There are some limitations of the current study worthwhile mentioning. Sample size was relatively small and all patients were from a single tertiary care center. Hence, the results can not be generalized to all phenotypes of schizophrenia. As, patients with de novo disease, i.e, hospitalized schizophrenic patients who had their diagnosis at that index admission were not included in this study. Besides, all patients irrespective of phase of schizophrenia were those who had been treated with antipsychotic medications according to the discretion of their primary physician. Hence, potential influence of antipsychotic medications on HMGB-1 levels remains unanswered, though, the two groups were similar with regard to type of antipsychotic therapy. Some potentially confounding factors such as body mass index (BMI) and other sources of stress, which may potentially affect the cytokine levels were not fully considered in this study [6] [15]. Of note, none of the patients had BMI>30 kg/m2 in the study. Furthermore, this study might not give a final answer that HMGB-1 is a state or trait marker. Of note, all schizophrenic patients were on chronic antipsychotic medications in this study, since deprescribing the patients' antipsychotic therapy for research was not found ethically acceptable. Hence, in order to precisely delineated the temporal relationship of HMGB-1 with the symptoms of schizophrenia, blood samples should be obtained from drug-naive patients with schizophrenia in the first-episode on longitudinal studies.

Conclusions

Serum HMGB-1 levels were shown to be increased in patients with schizophrenia with or without acute exacerbation and higher in patients with schizohprenia compared to healthy controls, and hence, do not differ significantly in remission phase versus acute exacerbation. On the other hand, HMGB-1 levels seem to be positively correlated with symptom severity scores in patients with remission phase of schizophrenia, whereas, the biomarker levels do not relate to symptom scores in acute exacerbation phase. Therefore, it seems that HMGB-1 might potentially be a marker of chronic disease status of schizophrenia, though it remains to be established in larger longitudinal cohorts in relation to therapy.

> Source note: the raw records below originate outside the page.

(* ===== verification/InputDispatcher.v ===== *)
(** * The input dispatcher's connections (services/inputflinger/dispatcher/InputDispatcher.cpp)

    The operations on all connections: dispatching an event to its targets, cancelation,
    the answers of applications, the detection of applications that do not respond, the
    transfer of a touch between windows, gesture monitors that take a touch over, and the
    registration of channels. Every operation holds the dispatcher's lock; those that
    release it while they ask the policy are cut there, and [running] says what the
    dispatcher's thread will do with the answer. *)

From S2P Require Import Prelude PointerCoords InputEvents InputState InputConnection.

Definition AKEYCODE_UNKNOWN : Z := 0.
Definition USER_ACTIVITY_EVENT_OTHER : Z := 0.
Definition USER_ACTIVITY_EVENT_BUTTON : Z := 1.
Definition USER_ACTIVITY_EVENT_TOUCH : Z := 2.
Definition LONG_LONG_MAX : Z := 9223372036854775807.
Definition LONG_LONG_MIN : Z := -9223372036854775808.

(** what the dispatcher's thread goes on with when the policy has answered *)
Inductive Running :=
  | CancelFallback (connection seq originalKeyCode fallbackKeyCode : Z)
  | Fallback (connection seq entry : Z) (key : KeyEntry.t) (fallbackKeyCode : Z) (initialDown : bool)
  | Anr (application : option InputApplication.t) (token : option Z)
  | Intercept (keyEntry : Z).

Module InputDispatcher.

(** Connections are objects, known by their address; the maps are association lists in
    the order in which they are iterated. *)
Record t := mk {
  shared : Dispatcher.t; connections : gmap Z Connection.t; mConnectionsByFd : list (Z * Z); mInputChannelsByToken : gmap Z InputChannel.t;
  mGlobalMonitorsByDisplay : list (Z * list InputChannel.t); mGestureMonitorsByDisplay : list (Z * list InputChannel.t); running : option Running }.

Definition eta (w : t) : t :=
  mk (shared w) (connections w) (mConnectionsByFd w) (mInputChannelsByToken w) (mGlobalMonitorsByDisplay w) (mGestureMonitorsByDisplay w) (running w).
#[global] Instance set_shared : Setter shared := ltac:(setter_of eta shared).
#[global] Instance set_connections : Setter connections := ltac:(setter_of eta connections).
#[global] Instance set_mConnectionsByFd : Setter mConnectionsByFd := ltac:(setter_of eta mConnectionsByFd).
#[global] Instance set_mInputChannelsByToken : Setter mInputChannelsByToken := ltac:(setter_of eta mInputChannelsByToken).
#[global] Instance set_mGlobalMonitorsByDisplay : Setter mGlobalMonitorsByDisplay := ltac:(setter_of eta mGlobalMonitorsByDisplay).
#[global] Instance set_mGestureMonitorsByDisplay : Setter mGestureMonitorsByDisplay := ltac:(setter_of eta mGestureMonitorsByDisplay).
#[global] Instance set_running : Setter running := ltac:(setter_of eta running).

(** [f] on the connection at an address *)
Definition on_connection (w : t) (address : Z) (f : Dispatcher.t -> Connection.t -> option (Dispatcher.t * Connection.t)) : option t :=
  c ← connections w !! address;
  r ← f (shared w) c;
  Some (w <| shared := r.1 |> <| connections := <[address := r.2]> (connections w) |>).

Definition on_state (f : InputState.t -> InputState.t) (d : Dispatcher.t) (c : Connection.t) : option (Dispatcher.t * Connection.t) :=
  Some (d, c <| Connection.inputState := f (Connection.inputState c) |>).

(** the address of the first connection with the token *)
Definition getConnectionLocked (w : t) (token : Z) : option Z :=
  if token =? 0 then None
  else head (filter (fun a => (Connection.token <$> connections w !! a) = Some token) (map snd (mConnectionsByFd w))).

(** The arguments that stand for the outside world in one call: random ids and addresses
    (by connection), the results of writing to the sockets, and the time. *)
Record env := environment { now : Z; fresh_for : Z -> fresh; nextId_for : Z -> nat -> Z; downId_for : Z -> nat -> nat -> Z; send_for : Z -> Z -> InputPublisher.send_result }.

Section Dispatcher.
Context `{B32 : BitSet32.ops} `{B64 : BitSet64.ops}.

(** ** Dispatching *)

Definition getTargetDisplayId (d : Dispatcher.t) (e : EventEntry) : Z :=
  match e with
  | Key k => if KeyEntry.displayId k =? InputWindowInfo.ADISPLAY_ID_NONE then Dispatcher.mFocusedDisplayId d else KeyEntry.displayId k
  | Motion m => if MotionEntry.displayId m =? InputWindowInfo.ADISPLAY_ID_NONE then Dispatcher.mFocusedDisplayId d else MotionEntry.displayId m
  | _ => InputWindowInfo.ADISPLAY_ID_NONE
  end.

(** [MotionEvent::isTouchEvent] (libs/input/Input.cpp) *)
Definition isTouchEvent (source action : Z) : bool :=
  has source AINPUT_SOURCE_CLASS_POINTER &&
  bool_decide (Z.land action AMOTION_EVENT_ACTION_MASK ∈
    [AMOTION_EVENT_ACTION_DOWN; AMOTION_EVENT_ACTION_MOVE; AMOTION_EVENT_ACTION_UP; AMOTION_EVENT_ACTION_POINTER_DOWN; AMOTION_EVENT_ACTION_POINTER_UP;
     AMOTION_EVENT_ACTION_CANCEL; AMOTION_EVENT_ACTION_OUTSIDE]).

Definition pokeUserActivityLocked (d : Dispatcher.t) (e : EventEntry) : option Dispatcher.t :=
  let disabled := match Dispatcher.mFocusedWindowHandlesByDisplay d !! getTargetDisplayId d e with
                  | Some h => has (InputWindowInfo.inputFeatures (Dispatcher.getInfo d h)) InputWindowInfo.INPUT_FEATURE_DISABLE_USER_ACTIVITY
                  | None => false
                  end in
  match e with
  | Focus _ _ => Some d
  | Motion m =>
    if disabled || (MotionEntry.action m =? AMOTION_EVENT_ACTION_CANCEL) then Some d
    else Some (Dispatcher.postCommandLocked d (PokeUserActivity (MotionEntry.eventTime m)
           (if isTouchEvent (MotionEntry.source m) (MotionEntry.action m) then USER_ACTIVITY_EVENT_TOUCH else USER_ACTIVITY_EVENT_OTHER)))
  | Key k =>
    if disabled || has (KeyEntry.flags k) AKEY_EVENT_FLAG_CANCELED then Some d
    else Some (Dispatcher.postCommandLocked d (PokeUserActivity (KeyEntry.eventTime k) USER_ACTIVITY_EVENT_BUTTON))
  | _ => if disabled then Some d else None
  end.

(** the targets with the tokens of their channels *)
Fixpoint dispatch_targets (w : t) (v : env) (entry : Z) (e : EventEntry) (inputTargets : list (Z * InputTarget.t)) : option t :=
  match inputTargets with
  | [] => Some w
  | (token, target) :: rest =>
    match getConnectionLocked w token with
    | Some a =>
      w ← on_connection w a (fun d c => prepareDispatchCycleLocked d c (now v) entry e target (fresh_for v a) (send_for v a));
      dispatch_targets w v entry e rest
    | None => dispatch_targets w v entry e rest
    end
  end.

Definition dispatchEventLocked (w : t) (v : env) (entry : Z) (e : EventEntry) (inputTargets : list (Z * InputTarget.t)) : option t :=
  d ← pokeUserActivityLocked (shared w) e;
  dispatch_targets (w <| shared := d |>) v entry e inputTargets.

(** ** Cancelation *)

Definition cancel_connection (w : t) (v : env) (options : CancelationOptions.t) (a : Z) : option t :=
  on_connection w a (fun d c => synthesizeCancelationEventsForConnectionLocked d c (now v) options (nextId_for v a) (fresh_for v a) (send_for v a)).

Fixpoint cancel_connections (w : t) (v : env) (options : CancelationOptions.t) (addresses : list Z) : option t :=
  match addresses with
  | [] => Some w
  | a :: rest => w ← cancel_connection w v options a; cancel_connections w v options rest
  end.

Definition synthesizeCancelationEventsForAllConnectionsLocked (w : t) (v : env) (options : CancelationOptions.t) : option t :=
  cancel_connections w v options (map snd (mConnectionsByFd w)).

Definition synthesizeCancelationEventsForInputChannelLocked (w : t) (v : env) (options : CancelationOptions.t) (token : Z) : option t :=
  match getConnectionLocked w token with
  | Some a => cancel_connection w v options a
  | None => Some w
  end.

Fixpoint cancel_channels (w : t) (v : env) (options : CancelationOptions.t) (tokens : list Z) : option t :=
  match tokens with
  | [] => Some w
  | token :: rest => w ← synthesizeCancelationEventsForInputChannelLocked w v options token; cancel_channels w v options rest
  end.

Definition monitor_tokens (monitorsByDisplay : list (Z * list InputChannel.t)) : list Z := map InputChannel.token (concat (map snd monitorsByDisplay)).

Definition synthesizeCancelationEventsForMonitorsLocked (w : t) (v : env) (options : CancelationOptions.t) : option t :=
  w ← cancel_channels w v options (monitor_tokens (mGlobalMonitorsByDisplay w));
  cancel_channels w v options (monitor_tokens (mGestureMonitorsByDisplay w)).

(** ** Answers of the applications *)

Definition finishDispatchCycleLocked (w : t) (currentTime a seq : Z) (handled : bool) : option t :=
  c ← connections w !! a;
  if bool_decide (Connection.status c ∈ [Connection.STATUS_BROKEN; Connection.STATUS_ZOMBIE]) then Some w
  else Some (w <| shared := Dispatcher.postCommandLocked (shared w) (DispatchCycleFinished a currentTime seq handled) |>).

(** the loop of [handleReceiveCallback] that reads the signals *)
Fixpoint receive_signals (w : t) (currentTime a : Z) (signals : list (Z * bool)) : option t :=
  match signals with
  | [] => Some w
  | (seq, handled) :: rest => w ← finishDispatchCycleLocked w currentTime a seq handled; receive_signals w currentTime a rest
  end.

Definition isConnectionResponsive (currentTime : Z) (c : Connection.t) : bool :=
  forallb (fun e => currentTime <=? DispatchEntry.timeoutTime e) (Connection.waitQueue c).

(** takes the entry out of the wait queue *)
Definition dequeue_finished (currentTime : Z) (restartEvent : bool) (i : nat) (e : DispatchEntry.t) (d : Dispatcher.t) (c : Connection.t) : Dispatcher.t * Connection.t :=
  let c := c <| Connection.waitQueue := delete i (Connection.waitQueue c) |> in
  let d := d <| Dispatcher.mAnrTracker := AnrTracker.erase (Dispatcher.mAnrTracker d) (DispatchEntry.timeoutTime e) (Connection.token c) |> in
  let c := if Connection.responsive c then c else c <| Connection.responsive := isConnectionResponsive currentTime c |> in
  if restartEvent && bool_decide (Connection.status c = Connection.STATUS_NORMAL)
  then (d, c <| Connection.outboundQueue := e :: Connection.outboundQueue c |>)
  else (releaseDispatchEntry d e, c).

In conclusion, to the best of our knowledge, we show for the first time in the literature that serum HMGB-1 levels reflect the status of patients with schizophrenia in chronic remission phase rather than acute exacerbations, and are associated with disease severity scores among these patients in remission phase.

Acknowledgments

None.

Conflict of interest statement

All the authors declare that they have no conflict of interest in this work.